| Assignment |
Please retype the listing below exactly, from its opening line through the line where "Definition assert (b" appears.

| Input records |
»»

(** * GenerateReservedWords: the reserved-word switch generator

    A shallow embedding of [js/src/frontend/GenerateReservedWords.py].
    The generator receives a list of [(index, word)] pairs and writes, line
    by line, a C-like decision procedure over the macros [JSRW_LENGTH],
    [JSRW_AT], [JSRW_GOT_MATCH], [JSRW_TEST_GUESS] and [JSRW_NO_MATCH].

    Python values are modelled as follows: [str] as [string], the integers
    that are list positions, lengths and counts as [nat], the word indices
    and the differences of character codes as [Z], a [dict] as an
    association list in insertion order, the [opt] dictionary as a record
    and the output stream as the list of the chunks written to it.
    Exceptions are explicit: every fallible operation returns a [Result]. *)

From Stdlib Require Import String Ascii List ZArith Arith Bool Lia.
From Stdlib Require Import DecimalString Permutation Sorted.
Import ListNotations.

Open Scope string_scope.
Open Scope list_scope.
Open Scope nat_scope.

(** ** Python runtime *)

Module Py.

(** The exceptions the generator can raise. *)
Inductive Exception : Type :=
| AssertionError
| IndexError.

Inductive Result (A : Type) : Type :=
| Ok (a : A)
| Raise (e : Exception).

Arguments Ok {A} a.
Arguments Raise {A} e.

Definition bind {A B : Type} (r : Result A) (k : A -> Result B) : Result B :=
  match r with
  | Ok a => k a
  | Raise e => Raise e
  end.

(** [assert b] *)
Definition assert (b : bool) : Result unit :=
  if b then Ok tt else Raise AssertionError.

(** [xs[i]] for a non-negative position [i] *)
Definition getitem {A : Type} (xs : list A) (i : nat) : Result A :=
  match nth_error xs i with
  | Some x => Ok x
  | None => Raise IndexError
  end.

(** [xs[i] = v] on a list: an assignment out of range raises. *)
Fixpoint setitem {A : Type} (xs : list A) (i : nat) (v : A) : Result (list A) :=
  match xs, i with
  | [], _ => Raise IndexError
  | _ :: tl, O => Ok (v :: tl)
  | x :: tl, S j => bind (setitem tl j v) (fun tl' => Ok (x :: tl'))
  end.

(** [word[column]] on a string *)
Definition char_at (word : string) (column : nat) : Result ascii :=
  match String.get column word with
  | Some c => Ok c
  | None => Raise IndexError
  end.

(** [ord(c)] *)
Definition ord (c : ascii) : nat := nat_of_ascii c.

(** [range(a, a + n)] as the list of its elements *)
Definition range (a n : nat) : list nat := seq a n.

(** [str(n)] for integers *)
Definition str_of_nat (n : nat) : string := NilZero.string_of_uint (Nat.to_uint n).
Definition str_of_Z (z : Z) : string := NilZero.string_of_int (Z.to_int z).

(** [s * n]: a negative count gives the empty string. *)
Fixpoint repeat_str (s : string) (n : nat) : string :=
  match n with
  | O => EmptyString
  | S m => (s ++ repeat_str s m)%string
  end.

Definition str_mul (s : string) (n : Z) : string := repeat_str s (Z.to_nat n).

(** [sep.join(xs)] *)
Fixpoint join (sep : string) (xs : list string) : string :=
  match xs with
  | [] => EmptyString
  | [x] => x
  | x :: tl => (x ++ sep ++ join sep tl)%string
  end.

Definition newline : string := String (ascii_of_nat 10) EmptyString.
Definition str1 (c : ascii) : string := String c EmptyString.

(** An f-string or a [format] call, as the concatenation of its parts. *)
Definition fmt (parts : list string) : string :=
  fold_right String.append EmptyString parts.

Definition hex_digit (n : nat) : ascii :=
  if n <? 10 then ascii_of_nat (48 + n) else ascii_of_nat (87 + n).

(** [repr(c)] of a one-character string, for code points below 256:
    quotes and backslash are escaped the way CPython does, control
    characters and the non-printable part of Latin-1 are written in hex. *)
Definition repr_char (c : ascii) : string :=
  let n := ord c in
  let q := str1 (ascii_of_nat 39) in
  let dq := str1 (ascii_of_nat 34) in
  let bs := str1 (ascii_of_nat 92) in
  if n =? 39 then fmt [dq; q; dq]
  else if n =? 92 then fmt [q; bs; bs; q]
  else if n =? 9 then fmt [q; bs; "t"; q]
  else if n =? 10 then fmt [q; bs; "n"; q]
  else if n =? 13 then fmt [q; bs; "r"; q]
  else if (n <? 32) || ((126 <? n) && (n <? 161)) || (n =? 173)
       then fmt [q; bs; "x"; str1 (hex_digit (n / 16)); str1 (hex_digit (n mod 16)); q]
  else fmt [q; str1 c; q].

(** [xs[-1]] *)
Definition getitem_last {A : Type} (xs : list A) : Result A :=
  match xs with
  | [] => Raise IndexError
  | x :: tl => Ok (last tl x)
  end.

(** [sorted(xs)], the elements compared through [rank]; a stable
    insertion sort, elements going in one by one. *)
Section Sorted.
Context {A : Type} (rank : A -> nat).

Fixpoint insert_sorted (a : A) (l : list A) : list A :=
  match l with
  | [] => [a]
  | b :: tl => if rank a <? rank b then a :: l else b :: insert_sorted a tl
  end.

Definition sorted (l : list A) : list A := fold_right insert_sorted [] l.
End Sorted.

(** *** Dictionaries

    A [dict] keeps its keys in insertion order.  The keys used by the
    generator are integers and one-character strings; two keys are equal
    when their ranks are ([ord] for a character), and [sorted] orders the
    items of a dictionary by the rank of their keys, which are unique. *)
Section Dict.
Context {K V : Type} (rank : K -> nat).

Definition dict : Type := list (K * V).

(** [d.get(k)] *)
Fixpoint dict_get (d : dict) (k : K) : option V :=
  match d with
  | [] => None
  | (k', v) :: tl => if rank k' =? rank k then Some v else dict_get tl k
  end.

(** [d[k] = v]: a present key keeps its place, a new one goes last. *)
Fixpoint dict_set (d : dict) (k : K) (v : V) : dict :=
  match d with
  | [] => [(k, v)]
  | (k', v') :: tl =>
      if rank k' =? rank k then (k', v) :: tl else (k', v') :: dict_set tl k v
  end.

(** [d.setdefault(k, v)]: the value now stored under [k], and [d]. *)
Definition dict_setdefault (d : dict) (k : K) (v : V) : V * dict :=
  match dict_get d k with
  | Some v' => (v', d)
  | None => (v, dict_set d k v)
  end.

Definition dict_keys (d : dict) : list K := map fst d.

(** [sorted(d.items())] *)
Definition sorted_items (d : dict) : list (K * V) :=
  sorted (fun kv => rank (fst kv)) d.
End Dict.

(** *** Loops *)

(** [for x in xs: s = body(x, s)], stopping at the first exception. *)
Fixpoint for_each {X S : Type} (xs : list X) (body : X -> S -> Result S) (s : S)
  : Result S :=
  match xs with
  | [] => Ok s
  | x :: tl => bind (body x s) (for_each tl body)
  end.

(** A loop body either goes on with a new state or leaves the enclosing
    function with [return]. *)
Inductive LoopExit (R S : Type) : Type :=
| Return (r : R)
| Continue (s : S).

Arguments Return {R S} r.
Arguments Continue {R S} s.

Fixpoint for_each_return {X R S : Type} (xs : list X)
    (body : X -> S -> Result (LoopExit R S)) (s : S) : Result (LoopExit R S) :=
  match xs with
  | [] => Ok (Continue s)
  | x :: tl =>
      bind (body x s) (fun r =>
        match r with
        | Return v => Ok (Return v)
        | Continue s' => for_each_return tl body s'
        end)
  end.

End Py.

Export Py.

Notation "'let*' x ':=' r 'in' k" := (Py.bind r (fun x => k))
  (at level 10, x name, r at level 100, k at level 200).
Notation "'let*' ' pat ':=' r 'in' k" :=
  (Py.bind r (fun v => let 'pat := v in k))
  (at level 10, pat pattern, r at level 100, k at level 200).

(** ** The generator state *)

(** An entry of the reserved-word list: [(index, word)]. *)
Definition item : Type := Z * string.

(** The [opt] dictionary.  [output] is the stream: the chunks passed to
    [write], oldest first. *)
Record Opt : Type := mkOpt {
  indent_level : Z;
  use_if_threshold : nat;
  char_tail_test_threshold : nat;
  output : list string
}.

(** A function that receives [opt] and may update it; the state reached
    when an exception is raised is kept, as whatever was written to the
    stream stays written. *)
Definition Gen (A : Type) : Type := Opt -> Result A * Opt.

Definition ret {A : Type} (a : A) : Gen A := fun opt => (Ok a, opt).

Definition gbind {A B : Type} (m : Gen A) (k : A -> Gen B) : Gen B :=
  fun opt =>
    match m opt with
    | (Ok a, opt') => k a opt'
    | (Raise e, opt') => (Raise e, opt')
    end.

Definition lift {A : Type} (r : Result A) : Gen A := fun opt => (r, opt).

Definition get_opt : Gen Opt := fun opt => (Ok opt, opt).

Notation "x <- m ;; k" := (gbind m (fun x => k))
  (right associativity, at level 61, m at next level).
Notation "' pat <- m ;; k" := (gbind m (fun r => let 'pat := r in k))
  (right associativity, at level 61, pat pattern, m at next level).
Notation "m ;; k" := (gbind m (fun _ => k))
  (right associativity, at level 61).

(** [for x in xs: body(x)] *)
Fixpoint gen_for_each {X : Type} (xs : list X) (body : X -> Gen unit) : Gen unit :=
  match xs with
  | [] => ret tt
  | x :: tl => body x ;; gen_for_each tl body
  end.

(** [opt["output"].write(s)] *)
Definition write (s : string) : Gen unit :=
  fun opt =>
    (Ok tt, mkOpt (indent_level opt) (use_if_threshold opt)
                  (char_tail_test_threshold opt) (output opt ++ [s])).

Definition set_indent_level (z : Z) : Gen unit :=
  fun opt =>
    (Ok tt, mkOpt z (use_if_threshold opt) (char_tail_test_threshold opt) (output opt)).

(** ** The generator *)

Definition line (s : string) : Gen unit :=
  opt <- get_opt ;;
  write (fmt [str_mul "    " (indent_level opt); s; newline]).

Definition indent : Gen unit :=
  opt <- get_opt ;; set_indent_level (indent_level opt + 1).

Definition dedent : Gen unit :=
  opt <- get_opt ;; set_indent_level (indent_level opt - 1).

Definition span_and_count_at (reserved_word_list : list item) (column : nat)
  : Result (Z * nat) :=
  let* _ := assert (negb (length reserved_word_list =? 0)) in
  let* chars_dict :=
    for_each reserved_word_list
      (fun '(index, word) (chars_dict : dict) =>
         let* c := char_at word column in
         Ok (dict_set (fun k : nat => k) chars_dict (ord c) true))
      [] in
  let chars := sorted (fun k : nat => k) (dict_keys chars_dict) in
  let* hi := getitem_last chars in
  let* lo := getitem chars 0 in
  Ok ((Z.of_nat hi - Z.of_nat lo + 1)%Z, length chars).

(** The locals of [optimal_switch_column] that the scan updates. *)
Record ScanState : Type := mkScan {
  min_count : nat;
  min_span : Z;
  min_count_index : nat;
  min_span_index : nat
}.

Definition scan_column (reserved_word_list : list item) (columns : list nat)
    (index : nat) (st : ScanState) : Result (LoopExit (nat * bool) ScanState) :=
  let* column := getitem columns index in
  let* '(span, count) := span_and_count_at reserved_word_list column in
  let* _ := assert (negb (span =? 0)%Z) in
  if (span =? 1)%Z then
    let* _ := assert (count =? 1) in
    Ok (Return (1, true))
  else
    let* _ := assert (negb (count =? 1)) in
    let st :=
      if (index =? 0) || (span <? min_span st)%Z
      then mkScan (min_count st) span (min_count_index st) index
      else st in
    let st :=
      if (index =? 0) || (count <? min_count st)
      then mkScan count (min_span st) index (min_span_index st)
      else st in
    Ok (Continue st).

Definition optimal_switch_column (opt : Opt) (reserved_word_list : list item)
    (columns : list nat) (unprocessed_columns : nat) : Result (nat * bool) :=
  let* _ := assert (negb (length reserved_word_list =? 0)) in
  let* _ := assert (negb (unprocessed_columns =? 0)) in
  let* r := for_each_return (range 0 unprocessed_columns)
              (scan_column reserved_word_list columns) (mkScan 0 0 0 0) in
  match r with
  | Return v => Ok v
  | Continue st =>
      if min_count st <=? use_if_threshold opt
      then Ok (min_count_index st, true)
      else Ok (min_span_index st, false)
  end.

««

| Response to the exercise |
(** * GenerateReservedWords: the reserved-word switch generator

    A shallow embedding of [js/src/frontend/GenerateReservedWords.py].
    The generator receives a list of [(index, word)] pairs and writes, line
    by line, a C-like decision procedure over the macros [JSRW_LENGTH],
    [JSRW_AT], [JSRW_GOT_MATCH], [JSRW_TEST_GUESS] and [JSRW_NO_MATCH].

    Python values are modelled as follows: [str] as [string], the integers
    that are list positions, lengths and counts as [nat], the word indices
    and the differences of character codes as [Z], a [dict] as an
    association list in insertion order, the [opt] dictionary as a record
    and the output stream as the list of the chunks written to it.
    Exceptions are explicit: every fallible operation returns a [Result]. *)

From Stdlib Require Import String Ascii List ZArith Arith Bool Lia.
From Stdlib Require Import DecimalString Permutation Sorted.
Import ListNotations.

Open Scope string_scope.
Open Scope list_scope.
Open Scope nat_scope.

(** ** Python runtime *)

Module Py.

(** The exceptions the generator can raise. *)
Inductive Exception : Type :=
| AssertionError
| IndexError.

Inductive Result (A : Type) : Type :=
| Ok (a : A)
| Raise (e : Exception).

Arguments Ok {A} a.
Arguments Raise {A} e.

Definition bind {A B : Type} (r : Result A) (k : A -> Result B) : Result B :=
  match r with
  | Ok a => k a
  | Raise e => Raise e
  end.

(** [assert b] *)
Definition assert (b : bool) : Result unit :=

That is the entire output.